(TASK GOAL)
First find the line with "destruct (touched_lost k" in the entries below, then set down exactly every line through the line with "let '(ok, s') := inode_write", that line included.

Collected data:
# # #

Definition fs_unlink s (path : list Z) : Z * fsys St Heap C :=
  if bool_decide (path = []) then (-1, s)
  else match find_path s path with
       | (None, s) => (-1, s)
       | (Some (dir_ino, leaf, child_ino), s) =>
           if child_ino =? 0 then (-1, s)
           else
             let '(r, s) := inode_read s child_ino in
             match r with
             | None => (-1, s)
             | Some inode =>
                 if negb (i_type inode =? DUFS_TYPE_FILE) && negb (i_type inode =? DUFS_TYPE_SYMLINK) then (-1, s)
                 else
                   let inode := if 0 <? i_link_count inode then set_link_count (i_link_count inode - 1) inode else inode in
                   let s := if i_link_count inode =? 0 then release_inode s child_ino inode
                            else (inode_write s child_ino inode).2 in
                   let '(removed, s) := dir_remove s dir_ino leaf in
                   ((if removed =? 0 then -1 else 0), s)
             end
       end.

Definition fs_mkdir s (path : list Z) : Z * fsys St Heap C :=
  if bool_decide (path = []) then (-1, s)
  else match find_path s path with
       | (None, s) => (-1, s)
       | (Some (dir_ino, leaf, existing), s) =>
           if negb (existing =? 0) then (-1, s)
           else
             let '(new_ino, _, s) := alloc_inode_of s DUFS_TYPE_DIR in
             if new_ino =? 0 then (-1, s)
             else
               let '(ok, s) := dir_add s dir_ino leaf new_ino in
               if negb ok then (-1, flush_bitmaps (inode_free s new_ino)) else (0, flush_bitmaps s)
       end.

Definition fs_rmdir s (path : list Z) : Z * fsys St Heap C :=
  if bool_decide (path = []) then (-1, s)
  else match find_path s path with
       | (None, s) => (-1, s)
       | (Some (par_ino, leaf, dir_ino), s) =>
           if dir_ino =? 0 then (-1, s)
           else
             let '(r, s) := inode_read s dir_ino in
             match r with
             | None => (-1, s)
             | Some inode =>
                 if negb (i_type inode =? DUFS_TYPE_DIR) then (-1, s)
                 else
                   let '(count, s) := dir_count_entries s dir_ino in
                   if 0 <? count then (-1, s)
                   else
                     let '(removed, s) := dir_remove (release_inode s dir_ino inode) par_ino leaf in
                     ((if removed =? 0 then -1 else 0), s)
             end
       end.
(* ===== verification/DufsDirProps.v ===== *)
(** * DUFS: directories refine finite maps *)

From S2P Require Import Prelude Interfaces Vfs Bytes Dufs DufsSpec DufsGrow DufsWrite DufsFile DufsDir DufsDirSpec.

Section props.
Context {St : Type} {BS : BlockStore St} {Heap : Type} {KA : KAllocator Heap} {C : Type} {CK : Clock C}.
Context {SV : StoreView St} {BL : SureStoreLaws St dufs_blk dufs_sec}.
Implicit Types (s : fsys St Heap C) (n : dufs_inode) (D : gmap (list Z) Z).

Notation rel := (reliable (St := St) (Heap := Heap)).

(** What a directory keeps when its entries change. *)
Definition dir_meta n n' : Prop := i_type n' = i_type n ∧ i_link_count n' = i_link_count n ∧ i_size n' = i_size n.

Lemma touched_refl k s : fs_ok s → own s (dinode s) → inode_ix k → touched k s (dinode s) s (dinode s).
Proof. intros Hs Ho Hk. split; try done; [|by apply dinode_wf]. exists (bm s). unfold bm. by destruct (fs_mnt s). Qed.

Lemma dir_write s k idx x :
  inode_ix k → fs_ok s → own s (dinode s) → 0 <= idx < 2 ^ 20 → ptr (blk s) (dinode s k) (data_pos idx) ≠ 0 → length x = 4096%nat → bytes x →
  let '(ok, s') := write_block s (ptr (blk s) (dinode s k) (data_pos idx)) x in
  ok = true ∧ others_kept k s s' ∧ dinode s' k = dinode s k ∧
  (∀ i, 0 <= i < 2 ^ 20 → ptr (blk s') (dinode s' k) (data_pos i) = ptr (blk s) (dinode s k) (data_pos i)) ∧
  ∀ i e, 0 <= i < 2 ^ 20 → slot (blk s') (dinode s' k) i e =
    if i =? idx then (if entry_ino x e =? 0 then None else Some (entry_name x e, entry_ino x e)) else slot (blk s) (dinode s k) i e.
Proof.
  intros Hk Hs Ho Hi Hn Hl Hx. pose proof (dir_put s k (dinode s) idx x Hk Hs Ho Hi Hn Hl Hx) as Hp.
  assert (0 <= idx < max_blocks) as Hmx by (unfold max_blocks; lia).
  pose proof (touched_data k s (dinode s) s (dinode s) idx x Hk (touched_refl k s Hs Ho Hk) Hmx Hn Hl Hx) as Ht.
  change (ptr (blk s) (dinode s k) (data_pos idx)) with (ptrs_of s (dinode s) k (data_pos idx)).
  destruct (write_block s _ x) as [ok s']. destruct Hp as [Hp1 Hp2]. destruct Ht as [-> Ht]. split; [done|].
  destruct (touched_lost k s s' (dinode s) Hk Hs Ht) as (Ho' & Ed & _). rewrite Ed. done.
Qed.

(** The inode gets a new time: the directory is the same. *)
Lemma dir_touch s k t D :
  fs_ok s → own s (dinode s) → inode_ix k → dir_is s k D →
  let '(ok, s') := inode_write s k (set_mtime (u32 t) (dinode s k)) in
  others_kept k s s' ∧ dir_is s' k D ∧ dir_meta (dinode s k) (dinode s' k) ∧ i_block_count (dinode s' k) = i_block_count (dinode s k) ∧
  (ok = false → ¬ rel) ∧ (∀ p, pos_ok p → ptr (blk s') (dinode s' k) p = ptr (blk s) (dinode s k) p) ∧ same_blocks s s'.
Proof.
  intros Hs Ho Hk HD. pose proof (dinode_wf s k Hs Hk) as Hwf.
  assert (inode_wf (set_mtime (u32 t) (dinode s k))) as Hwf' by (destruct Hwf; split; cbn; auto using u32_range).
  pose proof (inode_meta_write s k _ Hs Ho Hk Hwf' ltac:(intros B p; by destruct p)) as Hw.
  destruct (inode_write s k _) as [ok s']. destruct Hw as (H1 & Hd & Hm & Hbad & Hf & HP & Hb).
  assert (i_block_count (dinode s' k) = i_block_count (dinode s k)) as Hc by (rewrite Hd; by destruct ok).
  split; [done|]. split; [|split; [unfold dir_meta; rewrite Hd; by destruct ok|done]].
  apply (dir_is_same s); [done| | |done].
  - intros i e Hi. destruct (data_ix i Hi) as [Hp _]. unfold slot. rewrite (HP (data_pos i) Hp : ptr _ _ _ = ptr _ _ _).
    destruct (Z.eqb_spec (ptr (blk s) (dinode s k) (data_pos i)) 0) as [|Hn]; [done|]. rewrite Hb; [done|]. by apply own_ptr_blk.
  - intros i Hi <-. apply HP. apply data_ix. destruct (di_count _ _ _ HD). lia.
Qed.

Lemma visible_ix n i e : visible n i e → i_block_count n <= 2 ^ 20 → 0 <= i < 2 ^ 20.
Proof. intros [? _] ?. lia. Qed.

(** The end of a change: what is released changes nothing. *)
Lemma dir_end s s1 s2 k D n :
  inode_ix k → others_kept k s s1 → dir_meta n (dinode s1 k) → dir_is s1 k D → quiet s1 s2 →
  others_kept k s s2 ∧ dir_meta n (dinode s2 k) ∧ dir_is s2 k D.
Proof.
  intros Hk Ho Hm HD Hq. pose proof (ok_fs _ _ _ Ho) as H1. pose proof (ok_own _ _ _ Ho) as H2. split; [|split].
  - eapply others_trans; [exact Ho|]. by apply others_quiet.
  - by rewrite (dinode_quiet s1).
  - by apply (dir_is_quiet s1).
Qed.

Lemma dir_remove_spec s k D nm :
  fs_ok s → own s (dinode s) → inode_ix k → dir_is s k D → name_ok nm →
  let '(found, s') := dir_remove s k nm in
  others_kept k s s' ∧ dir_meta (dinode s k) (dinode s' k) ∧
  (found = default 0 (D !! nm) ∧ dir_is s' k (delete nm D) ∨ found = 0 ∧ ¬ rel ∧ dir_is s' k D).
Proof.
  intros Hs Ho Hk HD Hn. unfold dir_remove. pose proof (dir_open s k Hs Hk) as H1.
  assert (∀ s', quiet s s' → others_kept k s s' ∧ dir_meta (dinode s k) (dinode s' k) ∧ dir_is s' k D) as Hquiet.
  { intros s' Hq. split; [by apply others_quiet|]. split; [unfold dir_meta; by rewrite (dinode_quiet s s')|by apply (dir_is_quiet s)]. }
  destruct (inode_read s k) as [[n|] s1].
  2:{ destruct H1 as [Hq Hr]. destruct (Hquiet _ Hq) as (? & ? & ?). split; [done|]. split; [done|]. by right. }
  destruct H1 as [Hq1 [-> H1]]. destruct (fs_malloc s1 DUFS_BLOCK_SIZE) as [buf s2]. destruct H1 as [Hq2 Hm].
  destruct (Z.eqb_spec buf 0) as [->|_]; [destruct (Hquiet _ Hq2) as (? & ? & ?); split; [done|]; split; [done|]; right; auto|].
  pose proof (dir_scan_spec s s2 k (λ lba b, (λ e, (lba, b, e)) <$> find_entry b nm) Hs Ho Hk Hq2 ltac:(apply (di_count _ _ _ HD))) as Hsc.
  destruct (dir_scan s2 (dinode s k) _) as [r s3]. destruct Hsc as [Hq3 Hr]. destruct r as [[[lba b] e]|].
  2:{ pose proof (kfree_last s s3 buf Hq3) as Hqf. destruct (Hquiet _ Hqf) as (Hk1 & Hk2 & Hk3). split; [done|]. split; [done|].
      destruct (D !! nm) as [ino|] eqn:E; [|left; split; [done|]; by rewrite delete_id].
      right. split; [done|]. split; [|done]. intros Hrel.
      apply (di_lookup _ _ _ HD) in E as (i & e & [Hi He] & Hsl). apply slot_some in Hsl as (Hp & H0 & Hnm & _).
      specialize (Hr Hrel i Hi Hp). pose proof (find_entry_spec (blk s (ptr (blk s) (dinode s k) (data_pos i))) nm Hn) as Hf.
      destruct (find_entry _ nm) as [e'|]; [done|]. by apply (Hf e He). }
  destruct Hr as (i & Hi & Hp & E). pose proof (find_entry_spec (blk s (ptr (blk s) (dinode s k) (data_pos i))) nm Hn) as Hf.
  destruct (find_entry _ nm) as [e0|]; [|done]. injection E as <- <- <-. destruct Hf as (He & Hne & Hnm).
  assert (0 <= i < 2 ^ 20) as Hix by (destruct (di_count _ _ _ HD); lia).
  remember (ptr (blk s) (dinode s k) (data_pos i)) as lba eqn:El. symmetry in El. remember (entry_ino (blk s lba) e0) as ino eqn:Eino. symmetry in Eino.
  assert (slot (blk s) (dinode s k) i e0 = Some (nm, ino)) as Hsl by (apply slot_some; cbn zeta; rewrite El, Eino; done).
  assert (D !! nm = Some ino) as HDnm by (apply (di_lookup _ _ _ HD); by exists i, e0). rewrite HDnm. cbn [default].
  unfold arch_time_unix_seconds. pose proof (time_quiet s3 (qu_ok _ _ Hq3)) as Hqt. unfold arch_time_unix_seconds in Hqt.
  destruct (clock_seconds (fs_clk s3)) as [t c]. cbn [snd] in Hqt. set (s4 := mk_fsys _ _ _ c) in *.
  assert (quiet s s4) as Hq4 by by eapply quiet_trans. destruct (Hquiet _ Hq4) as (Hk4 & Hm4 & HD4).
  assert (dinode s4 k = dinode s k) as Ed4 by by apply dinode_quiet.
  pose proof (dir_touch s4 k t D (ok_fs _ _ _ Hk4) (ok_own _ _ _ Hk4) Hk HD4) as Hw. rewrite Ed4 in Hw.
  destruct (inode_write s4 k _) as [ok s5]. destruct Hw as (Hk5 & HD5 & Hm5 & Hc5 & Hbad & HP5 & Hb5).
  assert (others_kept k s s5) as Hk05 by by eapply others_trans.
  destruct ok; cbn [negb].
  2:{ pose proof (kfree_quiet s5 buf (ok_fs _ _ _ Hk5)) as Hqf.
      destruct (dir_end s s5 _ k D (dinode s k) Hk Hk05 Hm5 HD5 Hqf) as (? & ? & ?).
      split; [done|]. split; [done|]. right. split; [done|]. split; [by apply Hbad|done]. }
  assert (pos_ok (data_pos i)) as Hpi by by apply data_ix.
  assert (ptr (blk s4) (dinode s k) (data_pos i) = lba) as El4.
  { rewrite <-El. exact (ptrs_quiet s s4 (dinode s) k (data_pos i) Hs Ho Hq4 Hk Hpi). }
  assert (ptr (blk s5) (dinode s5 k) (data_pos i) = lba) as El5 by by rewrite HP5.
  assert (blk s5 lba = blk s lba) as Eb5.
  { assert (dufs_blk lba) by (rewrite <-El; apply own_ptr_blk; try done; by rewrite El). rewrite Hb5 by done. by apply (qu_blk _ _ Hq4). }
  destruct (blk_len s lba Hs) as [Hbl Hbb]; [rewrite <-El; apply own_ptr_blk; try done; by rewrite El|].
  destruct (clear_entry_ok (blk s lba) e0 Hbl Hbb He) as [Hxl Hxb].
  pose proof (dir_write s5 k i (clear_entry (blk s lba) e0) Hk (ok_fs _ _ _ Hk5) (ok_own _ _ _ Hk5) Hix ltac:(by rewrite El5) Hxl Hxb) as Hw.
  rewrite El5 in Hw. destruct (write_block s5 lba _) as [rc s6]. destruct Hw as (_ & Hk6 & Ed6 & HP6 & Hs6).
  assert (dir_is s6 k (delete nm D)) as HD6.
  { assert (slot (blk s5) (dinode s5 k) i e0 = Some (nm, ino)) as Hsl5.
    { apply slot_some. cbn zeta. rewrite El5, Eb5, Eino. done. }
    refine (dir_is_emptied s5 s6 k D i e0 nm ino HD5 _ Hsl5 _ _ _ _).
    - split; [by rewrite Hc5|done].
    - by rewrite Ed6.
    - intros j Hj. rewrite HP6 by (destruct (di_count _ _ _ HD5); lia). by apply (di_tail _ _ _ HD5).
    - rewrite Hs6, Z.eqb_refl by done. destruct (clear_entry_at (blk s lba) e0 e0) as [Ei _]; [unfold blen; lia|done|done|].
      rewrite Ei, Z.eqb_refl. done.
    - intros j e Hv Hne'. pose proof (visible_ix _ _ _ Hv (proj2 (di_count _ _ _ HD5))) as Hj. rewrite Hs6 by done.
      destruct (Z.eqb_spec j i) as [->|]; [|done]. assert (e ≠ e0) as Hee by congruence. destruct Hv as [_ Hev].
      destruct (clear_entry_at (blk s lba) e0 e) as [Ei En]; [unfold blen; lia|done|done|]. specialize (En Hee).
      rewrite Ei, (proj2 (Z.eqb_neq e e0)), En by done. unfold slot. rewrite El5, Eb5. by rewrite (proj2 (Z.eqb_neq lba 0)). }
  pose proof (kfree_quiet s6 buf (ok_fs _ _ _ Hk6)) as Hqf.
  destruct (dir_end s s6 _ k _ (dinode s k) Hk ltac:(by eapply others_trans) ltac:(by rewrite Ed6) HD6 Hqf) as (? & ? & ?).
  split; [done|]. split; [done|]. by left.
Qed.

# # #

(OUTPUT FOR THIS TASK)
  destruct (touched_lost k s s' (dinode s) Hk Hs Ht) as (Ho' & Ed & _). rewrite Ed. done.
Qed.

(** The inode gets a new time: the directory is the same. *)
Lemma dir_touch s k t D :
  fs_ok s → own s (dinode s) → inode_ix k → dir_is s k D →
  let '(ok, s') := inode_write s k (set_mtime (u32 t) (dinode s k)) in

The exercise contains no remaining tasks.